联系方式

  • QQ:99515681
  • 邮箱:99515681@qq.com
  • 工作时间:8:00-21:00
  • 微信:codinghelp

您当前位置:首页 >> Python编程Python编程

日期:2023-10-21 10:47

BUSS6002 Assignment

October 10, 2023

Instructions

• Due: at 23:59 on Friday, October 27, 2023 (end of week 12).

• You must submit a written report (in PDF) with the following filename format, replacing

STUDENTID with your own student ID: BUSS6002 STUDENTID.pdf.

• You must also submit a Jupyter Notebook (.ipynb) file with the following filename format,

replacing STUDENTID with your own student ID: BUSS6002 STUDENTID.ipynb.

• There is a limit of 6 A4-pages for your report (including equations, tables, and captions).

• All plots, computational tasks, and results must be completed using Python.

• Each section of your report must be clearly labelled with a heading.

• Do not include any Python code as part of your report.

• All figures must be appropriately sized and have readable axis labels and legends (where

applicable).

• The submitted .ipynb file must contain all the code used in the development of your report.

• The submitted .ipynb file must be free of any errors, and the results must be reproducible.

• You may submit multiple times but only your last submission will be marked.

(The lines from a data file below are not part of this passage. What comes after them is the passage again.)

(* ===== verification/TxPower.v ===== *)
(** * The craft's transmit power ([node/include/wblink/node/tx_core.h])

    Who owns the power of every TX adapter: the boot offset, the curve resolved
    at the committed rate, the power tier that bounds it, and the operator's
    latch that overrides it.  Hooks into the radio are effects, in order; the
    radio's answer to a power write is the environment's. *)
From S2P Require Import Prelude Types Double Dwell Calibrate.

(** ** Effects and the environment *)
Inductive Effect : Type :=
| EInject (frame : list Z)
| ESendCalib (frame : list Z)
| EApplyMode (mcs : Z) (sgi : bool)
| EApplyProbe (period slot mcs : Z)
| EApplyPower (idx qdb : Z)
| EApplyPowerOffset (idx qdb : Z)
| EVencPoll
| EVencSetBitrate (kbps : Z)
| EVencSetFps (fps : Z)
| EVencRequestIdr.
(** Which hooks are set, and what they answer: the radio to a power write after
    the effects so far, the backend's estimate of airtime for bytes and packet
    budget, the fingerprint the artifact store writes (0: it failed), whether
    the encoder is settling. *)
Record TxEnv : Type := MkTxEnv {
  has_apply_mode : bool;
  has_apply_probe : bool;
  has_apply_power : bool;
  has_apply_power_offset : bool;
  has_send_calib : bool;
  radio_takes : list Effect -> Effect -> bool;
  estimate_airtime : option (Z -> Z -> option Z);
  on_calib_artifact : option (CalibArtifact -> Z);
  venc_settling : bool
}.

Record PowerAdapter : Type := MkPowerAdapter {
  pa_adapter_idx : Z;
  pa_curve : PowerCurve;
  pa_ceiling : option Z;
  pa_presets_qdb : list Z;
  pa_offset_presets_qdb : list Z;
  pa_offset_max_qdb : Z;
  pa_applied_qdb : option Z
}.
Record PowerTarget : Type := MkPowerTarget {
  pt_adapter_idx : Z;
  pt_ceiling : option Z;
  pt_presets_qdb : list Z;
  pt_offset_presets_qdb : list Z;
  pt_offset_qdb : Z;
  pt_offset_max_qdb : Z
}.
Record TxPower : Type := MkTxPower {
  power_ : list PowerAdapter;
  power_targets_ : list PowerTarget;
  power_tier_ : Z;
  power_override_ : option Z;
  backend_relative_ : bool;
  power_actuator_ : bool;
  curve_is_offset_space_ : bool;
  warned_curve_refused_ : bool;
  last_commit_mcs_ : option Z;
  last_commit_level_ : Z
}.
Definition with_power (p : TxPower) (l : list PowerAdapter) : TxPower :=
  MkTxPower l p.(power_targets_) p.(power_tier_) p.(power_override_) p.(backend_relative_) p.(power_actuator_)
    p.(curve_is_offset_space_) p.(warned_curve_refused_) p.(last_commit_mcs_) p.(last_commit_level_).
Definition with_override (p : TxPower) (o : option Z) : TxPower :=
  MkTxPower p.(power_) p.(power_targets_) p.(power_tier_) o p.(backend_relative_) p.(power_actuator_)
    p.(curve_is_offset_space_) p.(warned_curve_refused_) p.(last_commit_mcs_) p.(last_commit_level_).
Definition with_commit (p : TxPower) (mcs level : Z) : TxPower :=
  MkTxPower p.(power_) p.(power_targets_) p.(power_tier_) p.(power_override_) p.(backend_relative_) p.(power_actuator_)
    p.(curve_is_offset_space_) p.(warned_curve_refused_) (Some mcs) level.
Definition with_warned (p : TxPower) : TxPower :=
  MkTxPower p.(power_) p.(power_targets_) p.(power_tier_) p.(power_override_) p.(backend_relative_) p.(power_actuator_)
    p.(curve_is_offset_space_) true p.(last_commit_mcs_) p.(last_commit_level_).
Definition with_applied (pa : PowerAdapter) (q : option Z) : PowerAdapter :=
  MkPowerAdapter pa.(pa_adapter_idx) pa.(pa_curve) pa.(pa_ceiling) pa.(pa_presets_qdb) pa.(pa_offset_presets_qdb) pa.(pa_offset_max_qdb) q.

(** ** Construction *)
Definition TxPower_init (power : list PowerAdapter) (targets : list PowerTarget) : TxPower :=
  MkTxPower power targets (-1) None false true false false None 4.
Definition set_power_actuator (p : TxPower) (ok : bool) : TxPower :=
  MkTxPower p.(power_) p.(power_targets_) p.(power_tier_) p.(power_override_) p.(backend_relative_) ok
    p.(curve_is_offset_space_) p.(warned_curve_refused_) p.(last_commit_mcs_) p.(last_commit_level_).
Definition set_backend_relative (p : TxPower) (on : bool) : TxPower :=
  let power := if on then map (fun pa => MkPowerAdapter pa.(pa_adapter_idx) pa.(pa_curve) (Some pa.(pa_offset_max_qdb)) pa.(pa_offset_presets_qdb) []
                                           pa.(pa_offset_max_qdb) pa.(pa_applied_qdb)) p.(power_) else p.(power_) in
  let targets := if on then map (fun t => MkPowerTarget t.(pt_adapter_idx) (Some t.(pt_offset_max_qdb)) t.(pt_offset_presets_qdb) []
                                            t.(pt_offset_qdb) t.(pt_offset_max_qdb)) p.(power_targets_) else p.(power_targets_) in
  MkTxPower power targets p.(power_tier_) p.(power_override_) on p.(power_actuator_)
    p.(curve_is_offset_space_) p.(warned_curve_refused_) p.(last_commit_mcs_) p.(last_commit_level_).
Definition install_curve (p : TxPower) (c : PowerCurve) : TxPower :=
  MkTxPower (map (fun t => MkPowerAdapter t.(pt_adapter_idx) c t.(pt_ceiling) t.(pt_presets_qdb) [] t.(pt_offset_max_qdb) None) p.(power_targets_))
    p.(power_targets_) p.(power_tier_) p.(power_override_) p.(backend_relative_) p.(power_actuator_)
    p.(backend_relative_) p.(warned_curve_refused_) p.(last_commit_mcs_) p.(last_commit_level_).
Definition has_power_curve (p : TxPower) : bool := match p.(power_) with [] => false | _ => true end.
Definition curve_actuates (p : TxPower) : bool := has_power_curve p && (negb p.(backend_relative_) || p.(curve_is_offset_space_)).
Definition offset_window (p : TxPower) : option (Z * Z) :=
  match p.(power_targets_) with
  | [] => None
  | t :: l =>
    if negb p.(backend_relative_) then None
    else
      let lo := fold_left (fun lo t => Z.min lo t.(pt_offset_qdb)) (t :: l) t.(pt_offset_qdb) in
      let hi := fold_left (fun hi t => Z.min hi t.(pt_offset_max_qdb)) (t :: l) t.(pt_offset_max_qdb) in
      if hi <=? lo then None else Some (lo, hi)
  end.
Definition tiered_target (p : TxPower) : option PowerTarget :=
  find (fun t => match t.(pt_presets_qdb) with [] => false | _ => true end) p.(power_targets_).
Definition power_tier_ceiling (p : TxPower) : option Z :=
  match tiered_target p with
  | Some t => t.(pt_ceiling)
  | None => foldr (fun t acc => match t.(pt_ceiling) with Some c => Some c | None => acc end) None p.(power_targets_)
  end.

(** ** Actuation *)
Section Actuation.
Context (e : TxEnv).

Definition command (log : list Effect) (c : Effect) : list Effect * bool := (log ++ [c], e.(radio_takes) log c).
(** A loop over the adapters. *)
Fixpoint each {A : Type} (f : list Effect -> A -> list Effect * A) (log : list Effect) (l : list A) : list Effect * list A :=
  match l with
  | [] => (log, [])
  | x :: l => let '(log, x) := f log x in let '(log, l) := each f log l in (log, x :: l)
  end.
Definition resolve_one (rel : bool) (mcs level : Z) (log : list Effect) (pa : PowerAdapter) : list Effect * PowerAdapter :=
  match resolve_power_qdb pa.(pa_curve) mcs level pa.(pa_ceiling) with
  | Some q =>
    if decide (pa.(pa_applied_qdb) = Some q) then (log, pa)
    else
      let '(log, ok) := if rel && e.(has_apply_power_offset) then command log (EApplyPowerOffset pa.(pa_adapter_idx) q)
                        else if negb rel && e.(has_apply_power) then command log (EApplyPower pa.(pa_adapter_idx) q)
                        else (log, true) in
      (log, if ok : bool then with_applied pa (Some q) else pa)
  | None => (log, pa)
  end.
Definition resolve_and_apply_power (p : TxPower) (log : list Effect) (mcs level : Z) : TxPower * list Effect :=
  if has_power_curve p && negb (curve_actuates p) then (with_warned p, log)
  else let '(log, l) := each (resolve_one p.(backend_relative_) mcs level) log p.(power_) in (with_power p l, log).
Definition latch_step (qdb : Z) (acc : list Effect * bool) (t : PowerTarget) : list Effect * bool :=
  let '(log, all_ok) := acc in
  let hw := match t.(pt_ceiling) with Some c => Z.min qdb c | None => qdb end in
  if e.(has_apply_power_offset) then let '(log, ok) := command log (EApplyPowerOffset t.(pt_adapter_idx) hw) in (log, ok && all_ok)
  else (log, all_ok).
Definition set_power_override (p : TxPower) (log : list Effect) (qdb : Z) : TxPower * list Effect * bool :=
  if existsb (fun t => qdb >? t.(pt_offset_max_qdb)) p.(power_targets_) then (p, log, false)
  else match p.(power_targets_) with
  | [] => (p, log, false)
  | l =>
    let '(log, all_ok) := fold_left (latch_step qdb) l (log, true) in
    if all_ok : bool then (with_override p (Some qdb), log, true) else (p, log, false)
  end.
(** [apply_boot_power_offsets], and the same loop where the latch is released
    and where a calibration has no curve to fall back on. *)
Definition apply_boot_power_offsets (p : TxPower) (log : list Effect) : list Effect :=
  if e.(has_apply_power_offset)
  then fold_left (fun log t => (command log (EApplyPowerOffset t.(pt_adapter_idx) t.(pt_offset_qdb))).1) p.(power_targets_) log else log.
Definition forget_applied (p : TxPower) : TxPower := with_power p (map (fun pa => with_applied pa None) p.(power_)).
Definition resolve_committed (p : TxPower) (log : list Effect) : TxPower * list Effect :=
  match p.(last_commit_mcs_) with Some m => resolve_and_apply_power p log m p.(last_commit_level_) | None => (p, log) end.
Definition clear_power_override (p : TxPower) (log : list Effect) : TxPower * list Effect :=
  let p := with_override p None in
  resolve_committed (forget_applied p) (apply_boot_power_offsets p log).
Definition reassert_one (log : list Effect) (pa : PowerAdapter) : list Effect * PowerAdapter :=
  match pa.(pa_applied_qdb) with
  | Some q => if e.(has_apply_power) then let '(log, ok) := command log (EApplyPower pa.(pa_adapter_idx) q) in
                                         (log, if ok : bool then pa else with_applied pa None)
              else (log, pa)
  | None => (log, pa)
  end.
Definition reassert_power (p : TxPower) (log : list Effect) : TxPower * list Effect :=
  match p.(power_override_) with
  | Some q => (set_power_override p log q).1
  | None =>
    let any_curve := existsb (fun pa => bool_decide (is_Some pa.(pa_applied_qdb)) && e.(has_apply_power)) p.(power_) in
    let '(log, l) := each reassert_one log p.(power_) in
    let p := with_power p l in
    (p, if any_curve then log else apply_boot_power_offsets p log)
  end.

(** ** The tier: checked on every adapter, then the ceilings *)
Definition tier_accepted (p : TxPower) (tier : Z) : bool :=
  existsb (fun t => 0 <? len t.(pt_presets_qdb)) p.(power_targets_) &&
  forallb (fun t => (len t.(pt_presets_qdb) =? 0) || (tier <? len t.(pt_presets_qdb))) p.(power_targets_).
Definition tier_adapter (tier : Z) (pa : PowerAdapter) : option PowerAdapter :=
  if tier >=? len pa.(pa_presets_qdb) then Some pa
  else
    c ← pa.(pa_presets_qdb) !! Z.to_nat tier;
    Some (MkPowerAdapter pa.(pa_adapter_idx) pa.(pa_curve) (Some c) pa.(pa_presets_qdb) pa.(pa_offset_presets_qdb) pa.(pa_offset_max_qdb) None).
Definition tier_target (tier : Z) (t : PowerTarget) : option PowerTarget :=
  if tier >=? len t.(pt_presets_qdb) then Some t
  else
    c ← t.(pt_presets_qdb) !! Z.to_nat tier;
    Some (MkPowerTarget t.(pt_adapter_idx) (Some c) t.(pt_presets_qdb) t.(pt_offset_presets_qdb) t.(pt_offset_qdb) t.(pt_offset_max_qdb)).
Definition tier_ceilings (p : TxPower) (tier : Z) : option TxPower :=
  l ← mapM (tier_adapter tier) p.(power_);
  ts ← mapM (tier_target tier) p.(power_targets_);
  Some (MkTxPower l ts tier p.(power_override_) p.(backend_relative_) p.(power_actuator_) p.(curve_is_offset_space_)
          p.(warned_curve_refused_) p.(last_commit_mcs_) p.(last_commit_level_)).
(** The end of [set_power_tier]: the latch, or the curve, at the new ceiling. *)
Definition tier_apply (p : TxPower) (log : list Effect) : TxPower * list Effect :=
  match p.(power_override_) with
  | Some q => (set_power_override p log q).1
  | None => resolve_committed p log
  end.

(** ** What a calibration does to the power *)
Definition restore_power (p : TxPower) (log : list Effect) : TxPower * list Effect :=
  match p.(power_override_) with
  | Some q => (set_power_override p log q).1
  | None => if curve_actuates p then resolve_committed p log else (p, apply_boot_power_offsets p log)
  end.
Definition probe_step (rel : bool) (q : Z) (log : list Effect) (t : PowerTarget) : list Effect :=
  if rel then
    if e.(has_apply_power_offset) then (command log (EApplyPowerOffset t.(pt_adapter_idx) (Z.min q t.(pt_offset_max_qdb)))).1 else log
  else
    if e.(has_apply_power)
    then (command log (EApplyPower t.(pt_adapter_idx) (match t.(pt_ceiling) with Some c => Z.min q c | None => q end))).1 else log.
Definition probe_power (p : TxPower) (log : list Effect) (q : Z) : list Effect :=
  fold_left (probe_step p.(backend_relative_) q) p.(power_targets_) log.
End Actuation.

• A late penalty applies if you submit your assignment late without a successful special consideration. See the Unit Outline for more details.

• Generative AI tools (such as ChatGPT) may be used for this assignment but you must add a

statement at the end of your report specifying how generative AI was used. E.g., Generative

AI was used only used for editing the final report text.

• Hint! It is highly recommended that you finish the week 10 tutorial before starting this

assignment.

1

Description

In this assignment, you are conducting a study that compares the empirical performance between

two families of basis functions for linear basis function (LBF) models: polynomial basis functions

and radial basis functions. The aim is to investigate which family of basis functions is better suited

for approximating highly nonlinear relationships between two scalar-valued variables.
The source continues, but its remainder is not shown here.